Project Zero teste un nouveau modèle pour divulguer les vulnérabilités qui donnera plus de temps aux OEM pour déployer les correctifs auprès des utilisateurs concernés.
L’équipe Project Zero de Google annonce des changements majeurs dans la manière dont elle divulgue au public les vulnérabilités de sécurité. Depuis son lancement, Project Zero a respecté un délai de divulgation strict de 90 jours. Cela signifie que lorsqu'une vulnérabilité est trouvée, Project Zero attendre 90 jours avant de documenter publiquement les détails techniques. Cela permet aux fournisseurs de corriger la faille dans leur logiciel avant que les attaquants ne puissent l'exploiter.

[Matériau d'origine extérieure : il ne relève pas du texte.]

(** [result_digest] and [append_role_result] of [roles.py] *)
Definition role_result_digest (r : contract) : string := canonical_digest (JObj (pop_key "result_digest" r)).
Definition append_role_result (r : contract) (occurred recorded : string) : M store Z :=
  guardM (py_eq (get "result_digest" r) (JStr (role_result_digest r))) RoleProtocolError "role result digest does not bind its content" ;*
  let* events := read_events in
  let* e := liftR (check_event (fun fields =>
    {| event_id := ("role-result:" +:+ role_result_digest r)%stdpp; mission_id := str_field "mission_id" r; event_type := "role.result";
       actor_id := str_field "executor_id" r; occurred_at := occurred; payload := fields; work_id := as_str (get "work_id" r);
       attempt_id := as_str (get "attempt_id" r); event_actor_role := as_str (get "role" r); event_version := 1;
       previous_digest := head_of_events events |}) (JObj [("result", JObj r)])) in
  append e None recorded (Some (role_result_digest r)).

(** ** Deriving the report *)

(** Obligations found missing, and whether one of them blocks. *)
Record findings := { missing : list string; blocked : bool }.
Definition no_findings : findings := {| missing := []; blocked := false |}.
Definition note (f : findings) (m : string) : findings := {| missing := missing f ++ [m]; blocked := blocked f |}.
Definition block (f : findings) (m : string) : findings := {| missing := missing f ++ [m]; blocked := true |}.

(** The declared roles, and whether the declaration is valid.  The roles are
    assigned before the rest of the payload is read. *)
Definition declared_roles (body : contract) : list json * bool :=
  match (let? v := item "required_roles" body in tuple_of v) with
  | Raise _ => (map JStr KERNEL_IMPLEMENTED_ROLES, false)
  | Ok roles =>
      (roles,
       is_ok (let? v := item "historical_evidence" body in
              let? l := tuple_of v in
              let? references := map_result historical_evidence_from_document l in
              let? unique := unique_elements roles in
              require (negb (Nat.eqb (length roles) 0) && unique) ValueError "invalid role declaration" ;?
              require (distinct (map (str_field "receipt_ref") references)) ValueError "duplicate historical receipt reference"))
  end.
Definition declarations (m : string) (events : list record) : list record :=
  List.filter (fun r => of_mission m r.2 && String.eqb (event_type r.2) "closeout.obligations.declared") events.
Definition obligations (m : string) (events : list record) : list json * findings :=
  match declarations m events with
  | [r] =>
      let '(roles, valid) := declared_roles (payload r.2) in
      (roles, if valid then no_findings else block no_findings "valid closeout obligation declaration")
  | _ => (map JStr KERNEL_IMPLEMENTED_ROLES, block no_findings "exactly one closeout obligation declaration")
  end.

(** The role results by role, in the order of the log. *)
Definition role_tuples : list string :=
  ["base_artifact_refs"; "candidate_artifact_refs"; "output_artifact_refs"; "claims"; "effect_receipt_refs"; "unresolved_risks"].
Definition role_result_in (e : KernelEvent) : result contract :=
  let? v := item "result" (payload e) in
  let? d := dict_of v in
  let? d := rfold tuple_member d role_tuples in
  let? kw := keywords d in
  let? r := role_result_of kw in
  require (py_eq (get "result_digest" r) (JStr (role_result_digest r))) ValueError "role result digest mismatch" ;?
  Ok r.
Definition role_turn (m : string) (s : list (string * contract) * findings) (x : record) : list (string * contract) * findings :=
  if of_mission m x.2 && String.eqb (event_type x.2) "role.result" then
    match role_result_in x.2 with
    | Ok r =>
        let role := str_field "role" r in
        if bool_decide (is_Some (lookup_key role s.1)) then (s.1, block s.2 "valid role result") else (s.1 ++ [(role, r)], s.2)
    | Raise _ => (s.1, block s.2 "valid role result")
    end
  else s.
Definition role_results (m : string) (events : list record) (f : findings) : list (string * contract) * findings :=
  fold_left (role_turn m) events ([], f).

(** [role in role_results] *)
Definition result_of_role (rs : list (string * contract)) (role : json) : option contract :=
  match role with JStr s => lookup_key s rs | _ => None end.
(** [f"role:{role}"]: a role that is not a string never leaves the constructor
    of the report. *)
Definition role_text (role : json) : string := default "" (as_str role).
Definition fulfilled (roles : list json) (rs : list (string * contract)) : list json :=
  List.filter (fun r => bool_decide (is_Some (result_of_role rs r))) roles.
Definition role_findings (roles : list json) (rs : list (string * contract)) (f : findings) : findings :=
  let f := fold_left (fun f r => match result_of_role rs r with Some _ => f | None => note f ("role:" +:+ role_text r)%stdpp end) roles f in
  if distinct (omap (fun r => option_map (str_field "executor_id") (result_of_role rs r)) roles) then f
  else block f "distinct required role identities".

Definition works_of (m : string) (st : State) : list (string * work_entry) := List.filter (fun kw => String.eqb (w_mission_id kw.2) m) (work st).
Definition is_integrated (w : work_entry) : bool := bool_decide (w_status w = W_INTEGRATED).
Definition integrated (works : list (string * work_entry)) : list string := sorted_str (map fst (List.filter (fun kw => is_integrated kw.2) works)).
Definition work_findings (works : list (string * work_entry)) (f : findings) : findings :=
  match works with
  | [] => note f "integrated local work"
  | _ => fold_left (fun f kw => if is_integrated kw.2 then f else note f ("integrated:" +:+ kw.1)%stdpp) works f
  end.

Le Projet Zéro est maintenant tester un nouveau modèle pour 2021, qui accordera aux OEM un mois supplémentaire pour déployer les correctifs auprès des utilisateurs concernés. Auparavant, la documentation technique d'une vulnérabilité était effectuée dès l'expiration du délai de 90 jours, qu'un correctif ait été publié ou non. Dans le nouveau modèle, si un OEM résout le problème dans le délai de 90 jours, la documentation technique sera envoyée 30 jours après la correction.

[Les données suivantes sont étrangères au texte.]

(** What one operation does to the admitted envelopes. *)
Lemma run_op_effect o r :
  envelopes (run_op o r) = envelopes r
  \/ exists e, e ∈ presented o /\ envelopes (run_op o r) = <[digest_value e := e]> (envelopes r)
       /\ digest_value e = content_digest e /\ _is_revoked r e = false
       /\ (forall d, parent_envelope_digest e = Some d -> exists p, envelopes r !! d = Some p
              /\ digest_value p = d /\ narrower e p).
Proof.
  destruct o as [e issuer ref rec|e a v|e parent|d]; cbn [run_op presented].
  - unfold mint_root. rewrite run_guard. case_bool_decide as Hp; [|by left].
    rewrite !run_guard. repeat (destruct (negb _); [|by left]). destruct (from_zulu rec); [|by left].
    rewrite run_bind. destruct (_admit e r) as [res r'] eqn:E. apply admit_cases in E as [[-> [x ->]]|(-> & -> & H1 & H2)]; [by left|].
    right. exists e. split; [by left|]. split; [done|]. split; [done|]. split; [done|]. by rewrite Hp.
  - unfold admit_external_root. rewrite run_lift. destruct (verify_external e a v) as [ver|] eqn:Ev; [|by left].
    unfold verify_external in Ev. take_guard Ev Hp. bool_hyps.
    rewrite run_bind. destruct (_admit e r) as [res r'] eqn:E. apply admit_cases in E as [[-> [x ->]]|(-> & -> & H1 & H2)]; [by left|].
    right. exists e. split; [by left|]. split; [done|]. split; [done|]. split; [done|]. by rewrite Hp.
  - unfold register. rewrite run_get. destruct (parent_envelope_digest e) as [d|] eqn:Hp; [|by left].
    destruct (envelopes r !! d) as [p|] eqn:Hl; [|by left]. rewrite run_guard.
    destruct (match parent with Some p0 => _ | None => true end); [|by left].
    rewrite run_lift. destruct (intersect_envelopes p e) as [c|] eqn:Hi; [|by left].
    destruct (_admit e r) as [res r'] eqn:E. apply admit_cases in E as [[-> [x ->]]|(-> & -> & H1 & H2)]; [by left|].
    right. exists e. split; [by left|]. split; [done|]. split; [done|]. split; [done|].
    intros d' Hd'. rewrite Hp in Hd'. injection Hd' as <-. exists p. split; [done|].
    unfold intersect_envelopes in Hi. take_guard Hi Hb. take_ok Hi b Eb. take_guard Hi Hbt. bool_hyps. subst b.
    split; [rewrite Hp in Hb; by injection Hb|by apply is_no_broader_than_spec].
  - by left.
Qed.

Google affirme que la nouvelle politique 90+30 vise à faire de l'adoption des correctifs une partie explicite du programme de divulgation. Les fournisseurs disposeront de 90 jours pour développer le correctif et de 30 jours pour le déployer auprès de leurs utilisateurs.
"Le passage à un modèle « 90+30 » nous permet de dissocier le temps nécessaire pour mettre à jour les correctifs et le temps d'adoption des correctifs, réduisant ainsi le débat controversé autour de les compromis entre attaquants et défenseurs et le partage de détails techniques, tout en préconisant de réduire la durée pendant laquelle les utilisateurs finaux sont vulnérables aux attaques connues,", a déclaré Tim Willis, responsable de Project Zero, dans un article de blog.

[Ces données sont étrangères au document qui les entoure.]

Lemma run_op_traced o s : traced s -> traced (run_op o s).
Proof.
  intros Ht. destruct o; cbn [run_op].
  - by apply execute_traced.
  - destruct (enqueue _ _ _ i t s) as [r s'] eqn:E. apply enqueue_spec in E as [Hq _]. by eapply traced_quiet.
  - by apply crash_traced.
  - eapply traced_quiet; [apply recover_quiet|done].
  - destruct (reconcile _ _ _ d r t evidence s) as [res s'] eqn:E. apply reconcile_quiet in E. by eapply traced_quiet.
  - done.
Qed.

Lemma run_ops_traced ops s : traced s -> traced (run_ops ops s).
Proof. revert s. induction ops as [|o ops IH]; intros s Hs; [done|]. cbn. apply IH. by apply run_op_traced. Qed.

End deliveries.

(** C1: no effect is ever delivered twice by calls that follow one another: in
    every history of enqueues, executions, crashes before or after the adapter
    ran, recoveries, reconciliations and changes of authority, over any adapters
    and any clock, the adapter calls of the whole history are for pairwise
    different intents.  (Overlapping calls are the subject of [Workers].) *)
Theorem effects_delivered_at_most_once issuance_key clock adapters ops :
  NoDup (map intent_digest (performed (run_ops issuance_key clock adapters ops fresh_sys))).
Proof.
  apply (run_ops_traced issuance_key clock adapters ops fresh_sys). split; cbn; [|constructor].
  intros i Hi. by apply elem_of_nil in Hi.
Qed.

Section outcomes.
Context (issuance_key : string) (clock : nat -> string) (adapters : gmap string adapter).
Notation execute := (execute issuance_key clock adapters).
Notation run_op := (run_op issuance_key clock adapters).

Lemma execute_moves i t s :
  db_moves (db s) (db (execute i t s).2) /\ effect_receipts (db s) ⊆ effect_receipts (db (execute i t s).2).
Proof.
  unfold Outbox.execute. rewrite run_bind. destruct (prepare _ _ _ i t s) as [[[a [e|r]]|x] s1] eqn:Ep;
    apply prepare_spec in Ep as [(Hm & _ & _ & Hr) _]; try done.
  destruct (deliver clock i a s1) as [r s2] eqn:Ed. apply deliver_spec in Ed as [Hq _]. cbn.
  assert (db_moves (db s1) (db s2) /\ effect_receipts (db s1) ⊆ effect_receipts (db s2)) as [Hm2 Hr2]
    by (destruct Hq as [(H1 & _ & _ & H2)|[(H1 & _ & _ & H2) _]]; done).
  split; [by eapply db_moves_trans|by etrans].
Qed.

Lemma crash_moves p i t s :
  db_moves (db s) (db (crash_execute issuance_key clock adapters p i t s))
  /\ effect_receipts (db s) ⊆ effect_receipts (db (crash_execute issuance_key clock adapters p i t s)).
Proof.
  unfold crash_execute. destruct (prepare _ _ _ i t s) as [[[a [e|r]]|x] s1] eqn:Ep;
    apply prepare_spec in Ep as [(Hm & _ & _ & Hr) _]; try done.
  destruct p; [done|]. destruct (call_adapter a i (tick s1)) as [r s2] eqn:Ec.
  apply call_adapter_spec in Ec as [[-> _]|(-> & _)]; done.
Qed.

(** C38: the outbox refines the lifecycle of an effect: every operation, a crash
    included, keeps each entry with its key and its recorded intent, moves its
    state forward only (never back to pending, into executing only from
    pending, never out of receipt_recorded), and keeps every receipt. *)
Theorem outbox_refines_lifecycle o s :
  db_moves (db s) (db (run_op o s)) /\ effect_receipts (db s) ⊆ effect_receipts (db (run_op o s)).
Proof.
  destruct o; cbn [Outbox.run_op].
  - apply execute_moves.
  - destruct (enqueue _ _ _ i t s) as [r s'] eqn:E. apply enqueue_spec in E as [(Hm & _ & _ & Hr) _]. done.
  - apply crash_moves.
  - destruct (recover_quiet clock s) as (Hm & _ & _ & Hr). done.
  - destruct (reconcile _ _ _ d r t evidence s) as [res s'] eqn:E. apply reconcile_quiet in E as (Hm & _ & _ & Hr). done.
  - split; [apply db_moves_refl|done].
Qed.

(** An ambiguous outcome is never retried: when the entry of an intent says
    that a delivery began without a receipt, or that it needs reconciliation,
    [execute] raises and no adapter runs, whatever token is presented and
    however the earlier delivery ended. *)
Theorem ambiguous_effects_not_retried i t s e :
  find_intent (db s) (intent_digest i) = Some e -> o_state e = executing \/ o_state e = reconciliation_required ->
  exists x s', execute i t s = (Raise x, s') /\ performed s' = performed s.
Proof.
  intros He Hs. unfold Outbox.execute, Outbox.prepare. rewrite run_bind, run_validate.
  destruct (validate_capability_token _ _ _ _ _ _); [|by eexists _, _].
  destruct (adapters !! target_adapter i) as [ad|]; [|by eexists _, _]. rewrite run_get, run_bind. cbn [db tick].
  rewrite He, run_guard. destruct (String.eqb _ _); [|by eexists _, _]. cbn [ret].
  destruct Hs as [-> | ->]; [|by eexists _, _].
  rewrite run_bind. destruct (mark_ambiguous _ _ _ _ _ _) as [r s1] eqn:Ea.
  apply mark_ambiguous_spec in Ea as [(_ & Hp & _) [x ->]]. by exists x, s1.
Qed.

(** A result is backed by a receipt: when [execute] returns, the entry of the
    intent is in its final state and names the receipt the result names; and
    if this call delivered the effect, the adapter was called once, for this
    intent, and the receipt is stored under the digest of its contents. *)
Theorem execute_result_is_receipted i t s res s' :
  execute i t s = (Ok res, s') ->
  res_intent res = intent_digest i
  /\ (exists e, find_intent (db s') (intent_digest i) = Some e /\ o_state e = receipt_recorded
        /\ o_receipt e = Some (res_receipt res))
  /\ (performed s' = performed s
      \/ (performed s' = performed s ++ [i]
          /\ exists doc, receipt_linked (db s') (intent_digest i) (res_receipt res) doc
                         /\ res_receipt res = canonical_digest (JObj doc))).
Proof.
  unfold Outbox.execute. rewrite run_bind. destruct (prepare _ _ _ i t s) as [[[a [e|r]]|x] s1] eqn:Ep;
    apply prepare_spec in Ep as ((_ & Hp & _) & _ & Hinr); [| |discriminate].
  - intros Hd. apply deliver_spec in Hd as [Hq Hdel]. destruct (Hdel res eq_refl) as (H1 & H2 & H3).
    split; [done|]. split; [done|]. destruct Hq as [(_ & -> & _)|[(_ & -> & _) _]]; cbn; rewrite Hp; auto.
  - cbn. intros [= <- <-]. destruct (Hinr a r eq_refl) as (e & He & Hs & Hres). unfold _result in Hres.
    destruct (o_receipt e) as [d|] eqn:Ho; [|discriminate Hres]. take_guard Hres Hne. injection Hres as <-.
    split; [cbn; by eapply find_intent_name|]. split; [by exists e|]. by left.
Qed.

(** An ambiguous effect can always be settled without running it again: for
    an entry whose stored intent reads back and is still authorised by the
    token, and a receipt of that intent that no other stored receipt equals,
    [reconcile] adopts the receipt, returns it as the result and performs
    nothing. *)
Theorem reconcile_settles d receipt t s e stored :
  db_read_only (db s) = false -> find_intent (db s) d = Some e ->
  stored_intent e = Ok stored ->
  validate_capability_token issuance_key stored t (authority s) (clock (ticks s)) (adapter_hosts adapters (target_adapter stored)) = Ok tt ->
  r_intent_digest receipt = d -> find_receipt (db s) d = None ->
  Forall (fun r => rr_digest r <> canonical_digest (JObj (receipt_to_document receipt))) (effect_receipts (db s)) ->
  exists res s', reconcile issuance_key clock adapters d receipt t [] s = (Ok res, s')
    /\ res_receipt res = canonical_digest (JObj (receipt_to_document receipt))
    /\ (exists e', find_intent (db s') d = Some e' /\ o_state e' = receipt_recorded)
    /\ performed s' = performed s.
Proof.
  intros Hro He Hst Hv Hr Hnr Hd. unfold reconcile. rewrite run_guard, Hr, String.eqb_refl, run_get, He, run_lift.
  rewrite Hst, run_validate, Hv, run_clock, run_db. cbn [db tick].
  set (doc := receipt_to_document receipt). set (rd := canonical_digest (JObj doc)).
  destruct (record_receipt_fresh d rd doc (clock (S (ticks s))) (db s) e Hro He Hnr Hd) as (e' & d1 & Er).
  cbn [ticks tick]. rewrite Er. pose proof (record_receipt_spec _ _ _ _ _ _ _ Er) as (_ & _ & Hf).
  destruct (Hf e' eq_refl) as (Hi & Hs & Ho & Hfi & _). rewrite run_ret. unfold liftR. rewrite (result_linked e' (JObj doc) Ho).
  eexists _, _. split; [reflexivity|]. split; [done|]. split; [by exists e'|done].
Qed.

Les vulnérabilités sauvages, qui sont activement exploitées, se verront toujours accorder un délai de divulgation de 7 jours. Mais désormais, si un problème est corrigé dans les 7 jours, Google publiera les détails techniques 30 jours après la correction. Auparavant, Google publiait les détails le septième jour, quelle que soit la date à laquelle le problème était résolu. De plus, les fournisseurs peuvent désormais demander un délai de grâce de 3 jours pour les vulnérabilités de cette nature, ce qui n’était pas proposé auparavant.
L'équipe de Project Zero reconnaît que cette nouvelle politique constitue une légère régression par rapport à sa position antérieure, qui donnait la priorité à la publication rapide des détails techniques au public. Cependant, l’équipe note que cette politique assouplie ne durera pas trop longtemps car elle cherchera à raccourcir le délai de divulgation dans un avenir proche. L’équipe a laissé entendre que pour 2022, elle passerait probablement à un modèle 84+28.